Forbidden Desire~秋風に舞う葉のように~


ガヤガヤとした昼休み中の教室内、自分の鼓動だけがやたら大きかった。


「先週だっけ?螢、七瀬抱えて保健室に行っただろ?知り合いなんでしょ?女達が騒いでたからさ、あいつが怪我したって」


「あ…そっか。……あれは偶然、倒れてんの見つけただけだし……」


「へぇ~、ま、それはどうでもいいけどさぁ」


なんだよそれ、とツッコミたかったけれど、颯人とのことをあれこれ訊かれなくて済みそうで内心ほっとした。


「七瀬ってさ、芹沢と付き合ってるってホント?」


「芹沢……誰?」


「芹沢茜、七瀬と同じクラスの奴。

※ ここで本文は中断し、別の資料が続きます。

(* ===== verification/Files.v ===== *)
(** * Files

    What a file system promises to the code that uses it: the laws of the system calls on
    files, and a file system that has them. *)
From S2P Require Import Prelude CString Syscalls.

(** Files are told apart by their paths. A descriptor that was opened for writing appends to
    its file; the other calls change the files that they name. *)
Class FsLaws {W : Type} `{PatchOS W} := {
  file_at : W → list Z → option (list Z);
  opened : W → Z → option (list Z);
  stat_ok p w st c : sys_stat p w = Some st → file_at w p = Some c →
    st_size st = zlen c ∧ st_size st < 2 ^ 31;
  fread_ok p n w l : sys_fread p n w = Some l →
    ∃ c, file_at w p = Some c ∧ l = take (Z.to_nat n) c;
  open_trunc_ok p w : let '(fd, w') := sys_open_trunc p w in
    (∀ q, q ≠ p → file_at w' q = file_at w q) ∧
    (if fd <? 0 then file_at w' p = file_at w p
     else file_at w' p = Some [] ∧ opened w' fd = Some p);
  write_file_ok fd l w p c : opened w fd = Some p → file_at w p = Some c →
    let '(n, w') := sys_write fd l w in
    opened w' fd = Some p ∧ n ≤ zlen l ∧ file_at w' p = Some (c ++ take (Z.to_nat n) l) ∧
    ∀ q, q ≠ p → file_at w' q = file_at w q;
  fsync_ok fd w : ∀ q, file_at (sys_fsync fd w) q = file_at w q;
  close_file_ok fd w : ∀ q, file_at (sys_close fd w) q = file_at w q;
  chmod_ok p m w : ∀ q, file_at (sys_chmod p m w).2 q = file_at w q;
  chown_ok p u g w : ∀ q, file_at (sys_chown p u g w).2 q = file_at w q;
  rename_ok a b w : let '(r, w') := sys_rename a b w in
    if r =? 0 then file_at w' b = file_at w a ∧ ∀ q, q ≠ a → q ≠ b → file_at w' q = file_at w q
    else ∀ q, file_at w' q = file_at w q;
  unlink_ok p w : let '(r, w') := sys_unlink p w in
    (∀ q, q ≠ p → file_at w' q = file_at w q) ∧ (r = 0 → file_at w' p = None)
}.

(** Nothing fails: files are readable, descriptors can be had, and there is room. *)
Class FsWorks {W : Type} `{PatchOS W} `{!FsLaws} := {
  stat_works p w c : file_at w p = Some c → zlen c < 2 ^ 31 → is_Some (sys_stat p w);
  fread_works p n w c : file_at w p = Some c → sys_fread p n w = Some (take (Z.to_nat n) c);
  open_works p w : 0 ≤ (sys_open_trunc p w).1;
  write_works fd l w p : opened w fd = Some p → is_Some (file_at w p) → l ≠ [] →
    0 < (sys_write fd l w).1;
  chmod_works p m w : (sys_chmod p m w).1 = 0;
  chown_works p u g w : (sys_chown p u g w).1 = 0;
  rename_works a b w : is_Some (file_at w a) → (sys_rename a b w).1 = 0;
  unlink_works p w : is_Some (file_at w p) → (sys_unlink p w).1 = 0;
  statfs_works p w : ∃ bsize bfree, sys_statfs p w = Some (bsize, bfree) ∧ 2 ^ 31 ≤ u32 (bsize * bfree)
}.

(** A file system in memory, with one descriptor. *)
Module FsDemo.

Definition fs : Type := (list Z → option (list Z)) * option (list Z).
Definition upd (p : list Z) (c : option (list Z)) (f : list Z → option (list Z)) : list Z → option (list Z) :=
  λ q, if decide (q = p) then c else f q.
Definition demo_stat (c : list Z) : option Stat :=
  if zlen c <? 2 ^ 31 then Some (mk_stat 33188 0 0 (zlen c)) else None.

#[local] Instance os : PatchOS fs := {|
  sys_stat p w := w.1 p ≫= demo_stat;
  sys_fread p n w := take (Z.to_nat n) <$> w.1 p;
  sys_open_trunc p w := (3, (upd p (Some []) w.1, Some p));
  sys_write _ l w :=
    match w.2 with
    | Some p =>
        match w.1 p with
        | Some c => (zlen l, (upd p (Some (c ++ l)) w.1, w.2))
        | None => (-1, w)
        end
    | None => (-1, w)
    end;
  sys_fsync _ w := w;
  sys_close _ w := (w.1, None);
  sys_chmod _ _ w := (0, w);
  sys_chown _ _ _ w := (0, w);
  sys_rename a b w :=
    match w.1 a with
    | Some c => (0, (upd b (Some c) (upd a None w.1), w.2))
    | None => (-1, w)
    end;
  sys_unlink p w := (0, (upd p None w.1, w.2));
  sys_statfs _ _ := Some (4096, 2 ^ 19);
  sys_listdir _ _ := None;
  sys_readlink _ _ := None;
  sys_mount _ _ _ _ w := (-1, w)
|}.

Lemma upd_eq p c f : upd p c f p = c.
Proof. unfold upd. by rewrite decide_True. Qed.
Lemma upd_ne p c f q : q ≠ p → upd p c f q = f q.
Proof. intros. unfold upd. by rewrite decide_False. Qed.

#[local] Instance fs_laws : FsLaws.
Proof.
  refine {| file_at w p := w.1 p; opened w _ := w.2 |}; simpl; try done.
  - intros p w st c Hst Hc. rewrite Hc in Hst. unfold demo_stat in Hst. simpl in Hst.
    destruct (Z.ltb_spec (zlen c) (2 ^ 31)); [|done]. injection Hst as <-. done.
  - intros p n w l Hl. destruct (w.1 p) as [c|]; [|done]. injection Hl as <-. eauto.
  - intros p w. split; [intros q Hq; by apply upd_ne|]. by rewrite upd_eq.
  - intros fd l w p c -> Hc. rewrite Hc. simpl. split; [done|]. split; [lia|].
    rewrite upd_eq, Nat2Z.id, firstn_all. split; [done|]. intros q Hq. by apply upd_ne.
  - intros a b w. destruct (w.1 a) as [c|] eqn:Ha; simpl; [|done].
    split; [by rewrite upd_eq|]. intros q ??. by rewrite !upd_ne.
  - intros p w. split; [intros q Hq; by apply upd_ne|]. intros _. by apply upd_eq.
Defined.

#[local] Instance fs_works : FsWorks.
Proof.
  constructor; simpl; try done.
  - intros p w c -> Hc. unfold demo_stat. simpl. by rewrite (proj2 (Z.ltb_lt _ _)).
  - by intros p n w c ->.
  - intros fd l w p -> [c ->] Hl. simpl. destruct l; [done|]. simpl. lia.
  - by intros a b w [c ->].
  - intros _ _. by eexists _, _.
Qed.
End FsDemo.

知らない?」


茜、って名前を聞いた瞬間、またあの香りを思い出して胸がギュッと掴まれたような錯覚。


俺は無関心を装ってさり気なく答えた。


「あぁ…見たことある、まあまあ可愛い子だろ?保健室に見舞いに行ってた」


すると林は珍しく顔をしかめた。女の話するときはいつだってにやけてる奴なのに……。
なんだか言い出しにくそうな表情で俺を見た林は、小声で話し出した。